Attaques de ransomwares : pourquoi l’email reste le principal vecteur
Adrien Gendre
—16 juin 2022
—6 min de lecture
Bien que de nombreuses entreprises et administrations n’aient dit mot des origines de ces attaques, plusieurs ont admis que leur exécution avait été permise par des clics d’employés sur des emails de phishing. Lors d’une enquête réalisée auprès de MSP du monde entier, Statista a découvert que 54 % des attaques de ransomwares commençaient par un email de phishing ou de spam.
Il existe d’autres méthodes pour installer un ransomware sur un système, notamment via les outils de surveillance et de gestion à distance, comme cela a été le cas lors des nombreuses attaques très médiatisées ayant touché des MSP. Toutefois, ce type d’attaque demande une dextérité qui n’est pas à la portée du premier hacker venu. Le phishing constitue ainsi la méthode la plus simple et la plus rapide pour arriver à ses fins.
Les emails de phishing sont faciles à créer
Pas besoin d’avoir fait des études universitaires pour créer un email de phishing. Les hackers reprennent directement les images et logos des marques depuis leur site Web ou sur Google et renforcent ainsi l’authenticité perçue de leurs emails. Pour usurper une adresse email, il leur suffit d’indiquer l’adresse de leur choix comme nom d’affichage, une technique appelée usurpation du nom d’affichage. Ils peuvent également créer une adresse extrêmement similaire à celle de la marque grâce à la technique des domaines voisins.

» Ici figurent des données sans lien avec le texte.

(* ===== verification/Glob.v ===== *)
(** * Glob: the pattern matching of dep/util.c

    [m_stringmatchlen] walks a pattern given by a pointer and a length, and looks
    at the byte behind the pattern in three places.  The memory of the pattern is
    a list of bytes with an index for the pointer, so that this byte is part of
    the model; [None] is an access outside, or [tolower] outside its domain.

    [parse] and [glob] say what a pattern means. *)

From S2P Require Import Prelude.
Local Open Scope Z_scope.

(** ** The code *)

(** A [char], which is signed, as an [int]. *)
Definition char_int (b : byte) : Z := i8 (bval b).

(** [tolower] of the "C" locale: its argument is an [unsigned char] or [EOF]. *)
Definition tolower_int (c : Z) : option Z :=
  if (-1 <=? c) && (c <=? 255) then Some (if (65 <=? c) && (c <=? 90) then c + 32 else c) else None.

Definition is_char (a b : byte) : bool := bool_decide (a = b).

(** The comparison of two characters. *)
Definition char_eq (nocase : bool) (a b : byte) : option bool :=
  if nocase then
    la ← tolower_int (char_int a);
    lb ← tolower_int (char_int b);
    Some (bool_decide (la = lb))
  else Some (is_char a b).

(** [c] between the ends of a range. *)
Definition in_range (nocase : bool) (first last c : byte) : option bool :=
  let start := char_int first in
  let end_ := char_int last in
  let '(start, end_) := if end_ <? start then (end_, start) else (start, end_) in
  if nocase then
    start ← tolower_int start;
    end_ ← tolower_int end_;
    c ← tolower_int (char_int c);
    Some ((start <=? c) && (c <=? end_))
  else Some ((start <=? char_int c) && (char_int c <=? end_)).

(** [while (pattern\[1\] == '*')]. *)
Fixpoint skip_stars (fuel : nat) (mem : list byte) (p : nat) (plen : Z) : option (nat * Z) :=
  match fuel with
  | O => None
  | S fuel =>
    c ← mem !! S p;
    if is_char c "*"%byte then skip_stars fuel mem (S p) (plen - 1) else Some (p, plen)
  end.

(** [while ( *pattern == '*')]: the pattern at its end. *)
Fixpoint skip_last_stars (fuel : nat) (mem : list byte) (p : nat) (plen : Z) : option Z :=
  match fuel with
  | O => None
  | S fuel =>
    c ← mem !! p;
    if is_char c "*"%byte then skip_last_stars fuel mem (S p) (plen - 1) else Some plen
  end.

(** The [while (1)] of a class, for the character [c]. *)
Fixpoint class_loop (fuel : nat) (mem : list byte) (nocase : bool) (c : byte) (p : nat) (plen : Z) (m_match : bool) :
    option (nat * Z * bool) :=
  match fuel with
  | O => None
  | S fuel =>
    c0 ← mem !! p;
    if is_char c0 "\"%byte && (2 <=? plen) then
      c1 ← mem !! S p;
      class_loop fuel mem nocase c (S (S p)) (plen - 1 - 1) (m_match || is_char c1 c)
    else if is_char c0 "]"%byte then Some (p, plen, m_match)
    else if plen =? 0 then Some (pred p, plen + 1, m_match)
    else
      c1 ← mem !! S p;
      if is_char c1 "-"%byte && (3 <=? plen) then
        c2 ← mem !! S (S p);
        r ← in_range nocase c0 c2 c;
        class_loop fuel mem nocase c (S (S (S p))) (plen - 2 - 1) (m_match || r)
      else
        r ← char_eq nocase c0 c;
        class_loop fuel mem nocase c (S p) (plen - 1) (m_match || r)
  end.

(** [case '\[']: the pointer and the length after the class, and whether [c] is
    in it. *)
Definition match_class (mem : list byte) (nocase : bool) (c : byte) (p : nat) (plen : Z) : option (nat * Z * bool) :=
  let p := S p in
  let plen := plen - 1 in
  c0 ← mem !! p;
  let neg := is_char c0 "^"%byte in
  let '(p, plen) := if neg then (S p, plen - 1) else (p, plen) in
  '(p, plen, m_match) ← class_loop (S (length mem)) mem nocase c p plen false;
  Some (p, plen, xorb neg m_match).

(** [case '*']: the pattern behind it at every position of the string. *)
Fixpoint star_loop (rec : list byte -> option bool) (s : list byte) : option bool :=
  match s with
  | [] => Some false
  | _ :: s' =>
    r ← rec s;
    if r : bool then Some true else star_loop rec s'
  end.

(** One turn of the [switch] but for [case '*']: whether the first character of
    the string matches, and the pointer and the length before they are advanced. *)
Definition match_one (mem : list byte) (nocase : bool) (c0 c : byte) (p : nat) (plen : Z) : option (nat * Z * bool) :=
  if is_char c0 "?"%byte then Some (p, plen, true)
  else if is_char c0 "["%byte then match_class mem nocase c p plen
  else
    let '(p, plen) := if is_char c0 "\"%byte && (2 <=? plen) then (S p, plen - 1) else (p, plen) in
    c0 ← mem !! p;
    r ← char_eq nocase c0 c;
    Some (p, plen, r).

Fixpoint m_stringmatchlen (fuel : nat) (mem : list byte) (p : nat) (plen : Z) (s : list byte) (nocase : bool) :
    option bool :=
  match fuel with
  | O => None
  | S fuel =>
    match s with
    | [] => Some (plen =? 0)
    | c :: s' =>
      if plen =? 0 then Some false
      else
        c0 ← mem !! p;
        if is_char c0 "*"%byte then
          '(p, plen) ← skip_stars (length mem) mem p plen;
          if plen =? 1 then Some true
          else star_loop (λ s, m_stringmatchlen fuel mem (S p) (plen - 1) s nocase) s
        else
          '(p, plen, ok) ← match_one mem nocase c0 c p plen;
          if negb ok then Some false
          else
            match s' with
            | [] => plen ← skip_last_stars (S (length mem)) mem (S p) (plen - 1); Some (plen =? 0)
            | _ => m_stringmatchlen fuel mem (S p) (plen - 1) s' nocase
            end
    end
  end.

(** [strlen]. *)
Definition strlen (mem : list byte) : option nat :=
  if decide (x00 ∈ mem) then Some (length (c_str mem)) else None.

(** A [size_t] passed as an [int]: what comes of one that an [int] does not hold is
    the implementation's, and not modelled. *)
Definition size_to_int (n : nat) : option nat := if decide (Z.of_nat n < 2 ^ 31) then Some n else None.

Definition m_stringmatch (pattern string : list byte) (nocase : bool) : option bool :=
  plen ← strlen pattern ≫= size_to_int;
  slen ← strlen string ≫= size_to_int;
  m_stringmatchlen (S plen) pattern 0 (Z.of_nat plen) (take slen string) nocase.

(** ** What a pattern means *)

(** The members of a class. *)
Inductive class_item :=
  | IChar (b : byte)
  | IEscaped (b : byte)
  | IRange (first last : byte).

Inductive token :=
  | TStar
  | TAny
  | TLit (b : byte)
  | TClass (neg : bool) (items : list class_item).

(** The members up to the bracket or the end of the pattern, and what is
    behind. *)
Fixpoint parse_items (l : list byte) : list class_item * list byte :=
  match l with
  | [] => ([], [])
  | a :: l1 =>
    let single := if is_char a "]"%byte then ([], l1) else let '(items, rest) := parse_items l1 in (IChar a :: items, rest) in
    match l1 with
    | [] => single
    | b :: l2 =>
      if is_char a "\"%byte then let '(items, rest) := parse_items l2 in (IEscaped b :: items, rest)
      else
        match l2 with
        | [] => single
        | c :: l3 =>
          if is_char b "-"%byte && negb (is_char a "]"%byte)
          then let '(items, rest) := parse_items l3 in (IRange a c :: items, rest)
          else single
        end
    end
  end.

(** One token and what is behind. *)
Definition parse_token (a : byte) (l : list byte) : token * list byte :=
  if is_char a "*"%byte then (TStar, l)
  else if is_char a "?"%byte then (TAny, l)
  else if is_char a "["%byte then
    match l with
    | b :: l' =>
      if is_char b "^"%byte then let '(items, rest) := parse_items l' in (TClass true items, rest)
      else let '(items, rest) := parse_items l in (TClass false items, rest)
    | [] => (TClass false [], [])
    end
  else if is_char a "\"%byte then
    match l with b :: l' => (TLit b, l') | [] => (TLit a, []) end
  else (TLit a, l).

Fixpoint parse_fuel (fuel : nat) (l : list byte) : list token :=
  match fuel, l with
  | S fuel, a :: l => let '(t, rest) := parse_token a l in t :: parse_fuel fuel rest
  | _, _ => []
  end.

Definition parse (l : list byte) : list token := parse_fuel (length l) l.

(** Letters of either case are the same when the case does not count, but not
    behind a backslash in a class; a range is of the lower-case letters of its
    ends then. *)
Definition lower (c : Z) : Z := if (65 <=? c) && (c <=? 90) then c + 32 else c.

Definition fold_case (nocase : bool) (c : Z) : Z := if nocase then lower c else c.

Definition same_char (nocase : bool) (a b : byte) : Prop :=
  fold_case nocase (char_int a) = fold_case nocase (char_int b).

Definition item_has (nocase : bool) (c : byte) (i : class_item) : Prop :=
  match i with
  | IChar b => same_char nocase b c
  | IEscaped b => b = c
  | IRange a b =>
    fold_case nocase (Z.min (char_int a) (char_int b)) <= fold_case nocase (char_int c) <=
    fold_case nocase (Z.max (char_int a) (char_int b))
  end.

Definition class_has (nocase neg : bool) (items : list class_item) (c : byte) : Prop :=
  if neg then ¬ Exists (item_has nocase c) items else Exists (item_has nocase c) items.

Inductive glob (nocase : bool) : list token -> list byte -> Prop :=
  | glob_nil : glob nocase [] []
  | glob_star s1 s2 ts : glob nocase ts s2 -> glob nocase (TStar :: ts) (s1 ++ s2)
  | glob_any c s ts : glob nocase ts s -> glob nocase (TAny :: ts) (c :: s)
  | glob_lit b c s ts : same_char nocase b c -> glob nocase ts s -> glob nocase (TLit b :: ts) (c :: s)
  | glob_class neg items c s ts :
      class_has nocase neg items c -> glob nocase ts s -> glob nocase (TClass neg items :: ts) (c :: s).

Leur travail est même encore simplifié par la disponibilité de kits de phishing en ligne. Un kit de phishing classique inclut tous les composants nécessaires aux attaques de ransomwares, notamment une page Web malveillante et les outils aidant à donner à cette page une apparence légitime et à éviter la détection. Certains kits permettent même d’identifier les cibles, de créer l’email de phishing et de récupérer les données. Ces kits sont disponibles sous forme d’achat unique ou sur abonnement (Phishing-as-a-Service, PhaaS), modèle qui offre une licence permettant d’utiliser le logiciel pendant une durée déterminée, à la manière du SaaS classique.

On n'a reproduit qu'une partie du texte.